With this kind of logic, we will always invalidate that there is an external force beyond the material world until we can discover and prove it. Unfortunately, our current advancement in science still can't explain the order of the events that get fed into the universe which shapes our nature of consciousness, subjective life experience and our unique identity beyond the DNA. It cannot even give us a logical understanding of the timing and circumstances of an individual's birth - like why are we born in a particular century and why are we still alive. Surely the century and era we are born in cannot be determined by our genetics and environment. To me, using science to invalidate God's existence is just pure scientism which is probably designed to also serve its agenda.
Be careful of both Religion and scientism!
I do not have enough wisdom to invalidate God's existence, but you and I have the opportunity to see further by standing on the shoulders of giants in science. If you study history enough you will realise that about 65% of Nobel prize winners in science believed in God. To me, the progress in science is not evidence that God doesn't exist because it still doesn't answer the purpose of life. Amazingly, science would rather aim to answer what is happening outside earth in exoplanets but it is not driven to answer simple questions like why the universe feeds different events for me and you to go through our certain life experiences. Most of the explanations we have are just philosophical.
We can proudly say we believe in science and there is no God. But the same science suggests that there are over five million species on earth that are not yet discovered. If you check how scientists know - you will realise that their methods are limited to existing nomenclature like fossils and specimens meaning if science decided to name the exoplanets "heaven" then probably there could be theories of God outside earth. I do not see how "God or Angel" logic differs from the one supported by science that there could be intelligent forms outside earth who may be more advanced than us.
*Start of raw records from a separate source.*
Lemma path_init_ok dag src :
  dag_ok dag -> src = 0 \/ src = 1 ->
  path_ok dag src (mk_path (kq_init dag)
    (foldl (fun d i => <[i := src]> d) (replicate JDAG_MAX_NODES 0) (queue (kq_init dag))) 0).
Proof.
  intros Hok Hsrc. pose proof (kq_init_ok dag (do_links _ Hok) (do_deg _ Hok)) as Hq.
  pose proof (do_size _ Hok) as Hsz.
  destruct (source_dist_fold (queue (kq_init dag)) src (replicate JDAG_MAX_NODES 0)) as [Hl Hd].
  { apply Hq. } { intros v Hv. rewrite length_replicate. apply (ki_bound _ _ _ Hq) in Hv. lia. }
  assert (Hz : forall v, (v < node_count dag)%nat -> (replicate JDAG_MAX_NODES 0 !!! v) = 0)
    by (intros v Hv; apply lookup_total_replicate_2; lia).
  assert (Hnn : forall v, 0 <= replicate JDAG_MAX_NODES 0 !!! v).
  { intros v. rewrite list_lookup_total_alt. destruct (_ !! v) eqn:E; [|done].
    by apply lookup_replicate in E as [-> _]. }
  split; cbn [ps_q ps_dist ps_max]; try done.
  - rewrite Hl, length_replicate. lia.
  - intros v. rewrite Hd. specialize (Hnn v). case_decide; lia.
  - intros v Hv. rewrite Hd, Hz by done. case_decide; [right|by left].
    replace (src + (1 - src)) with 1 by lia. by apply plen_one.
  - intros v Hv Hin. rewrite Hd, decide_True; [done|].
    apply (ki_zero _ _ _ Hq v Hv). rewrite (ki_deg _ _ _ Hq v Hv). unfold pending. by rewrite Hin.
  - intros u v Hu. by apply not_elem_of_nil in Hu.
  - intros u Hu. by apply not_elem_of_nil in Hu.
  - by left.
Qed.

(** The loop ends with every distance equal to the longest path's. *)
Lemma path_run_spec dag src :
  dag_ok dag -> src = 0 \/ src = 1 ->
  exists s, path_run dag src = Some s /\
    (forall v, (v < node_count dag)%nat ->
       plen (node_count dag) (outs dag) v (ps_dist s !!! v + (1 - src)) /\
       forall k, plen (node_count dag) (outs dag) v k -> k <= ps_dist s !!! v + (1 - src)) /\
    (forall v, (v < node_count dag)%nat -> 0 <= ps_dist s !!! v <= ps_max s) /\
    (ps_max s = 0 \/ exists v, (v < node_count dag)%nat /\ ps_dist s !!! v = ps_max s).
Proof.
  intros Hok Hsrc. pose proof (do_links _ Hok) as Hl. unfold path_run.
  destruct (while_loop_total (path_ok dag src) (fun s => node_count dag - qhead (ps_q s))%nat
              (fun s => kq_more (ps_q s)) (path_body dag) ) with (fuel := node_count dag)
    (s := mk_path (kq_init dag) (foldl (fun d i => <[i := src]> d)
            (replicate JDAG_MAX_NODES 0) (queue (kq_init dag))) 0) as (s & Hrun & Hp & Hm).
  { intros s Hs Hc. destruct (path_body_ok dag src s Hl Hsrc Hs Hc) as [Hs' Hh]. split; [done|].
    rewrite Hh. pose proof (kq_length _ _ _ (po_q _ _ _ Hs)). unfold kq_more in Hc. zbool. lia. }
  { by apply path_init_ok. }
  { cbn. lia. }
  exists s. split; [exact Hrun|].
  pose proof (kq_complete dag (ps_q s) Hl (po_q _ _ _ Hp) Hm (do_acyclic _ Hok)) as (_ & Hall & _).
  unfold kq_more in Hm. zbool.
  assert (Htake : take (qhead (ps_q s)) (queue (ps_q s)) = queue (ps_q s)) by (by apply take_ge).
  assert (Hplen : forall v, (v < node_count dag)%nat ->
      plen (node_count dag) (outs dag) v (ps_dist s !!! v + (1 - src))).
  { intros v Hv. apply path_queued; try done. by apply Hall. }
  destruct Hp as [_ _ Hpos _ _ He Hmx Hmi]. rewrite Htake in He, Hmx, Hmi. split_and!.
  - intros v Hv. split; [by apply Hplen|]. intros k Hk. clear Hv.
    induction Hk as [v Hv|u v k Hk IH Huv].
    + by eapply plen_pos, Hplen.
    + specialize (He u v). rewrite Hall in He. destruct Huv as (Hu & Hv & Hin).
      specialize (He Hu Hin). lia.
  - intros v Hv. split; [done|]. by apply Hmx, Hall.
  - destruct Hmi as [Hz|(v & Hv & E)]; [by left|right]. exists v. split; [by apply Hall|done].
Qed.

(** [jdag_critical_path_length] of a well-formed DAG is the number of nodes
    on its longest path: some path has that many nodes and none has more. *)
Theorem jdag_critical_path_length_correct dag :
  dag_reachable dag -> (0 < node_count dag)%nat ->
  exists r, jdag_critical_path_length dag = Some r /\
    (exists v, plen (node_count dag) (outs dag) v r) /\
    forall v k, plen (node_count dag) (outs dag) v k -> k <= r.
Proof.
  intros Hok%dag_reachable_ok Hn. unfold jdag_critical_path_length.
  rewrite (proj2 (Nat.eqb_neq _ _)) by lia.
  destruct (path_run_spec dag 1 Hok) as (s & -> & Hlong & Hmax & Hin); [by right|].
  exists (ps_max s). split; [done|]. assert (Hbound : forall v k,
    plen (node_count dag) (outs dag) v k -> (v < node_count dag)%nat /\ k <= ps_dist s !!! v).
  { intros v k Hk. assert (Hv : (v < node_count dag)%nat) by (destruct Hk as [|? ? ? ? H]; [done|apply H]).
    split; [done|]. destruct (Hlong v Hv) as [_ H]. specialize (H k Hk). lia. }
  split.
  - destruct Hin as [Hz|(v & Hv & E)].
    + exfalso. destruct (Hbound 0%nat 1 (plen_one _ _ 0 Hn)) as [_ H].
      specialize (Hmax 0%nat Hn). lia.
    + exists v. destruct (Hlong v Hv) as [H _]. rewrite E in H. by rewrite Z.add_0_r in H.
  - intros v k Hk. destruct (Hbound v k Hk) as [Hv H]. specialize (Hmax v Hv). lia.
Qed.

Lemma jdag_critical_path_length_correct_witness :
  exists r, jdag_critical_path_length diamond = Some r /\ r = 3.
Proof.
  destruct (jdag_critical_path_length_correct diamond diamond_reachable) as (r & H & _);
    [vm_compute; lia|].
  exists r. split; [exact H|]. vm_compute in H. congruence.
Defined.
If one can dispute the morality of religion aimed at acknowledging God and spirituality based on science- then I would also expect logical thinking to question the morality of science in disputing God's existence but chose to believe in the existence of things they have not even discovered. Some "believe" that humans can potentially inhabit Mars and there have been efforts to make it habitable yet we have not even finished exploring and understanding the earth we live in. If you watch the movie "Let it lie-" you will know that where humans are concerned - we need to question the motive for everything and in this context be it religion or science. For religion, it is clear that a lot of doctrines are now used for personal gain. But what if Science also have its agenda when it comes to our psychological being?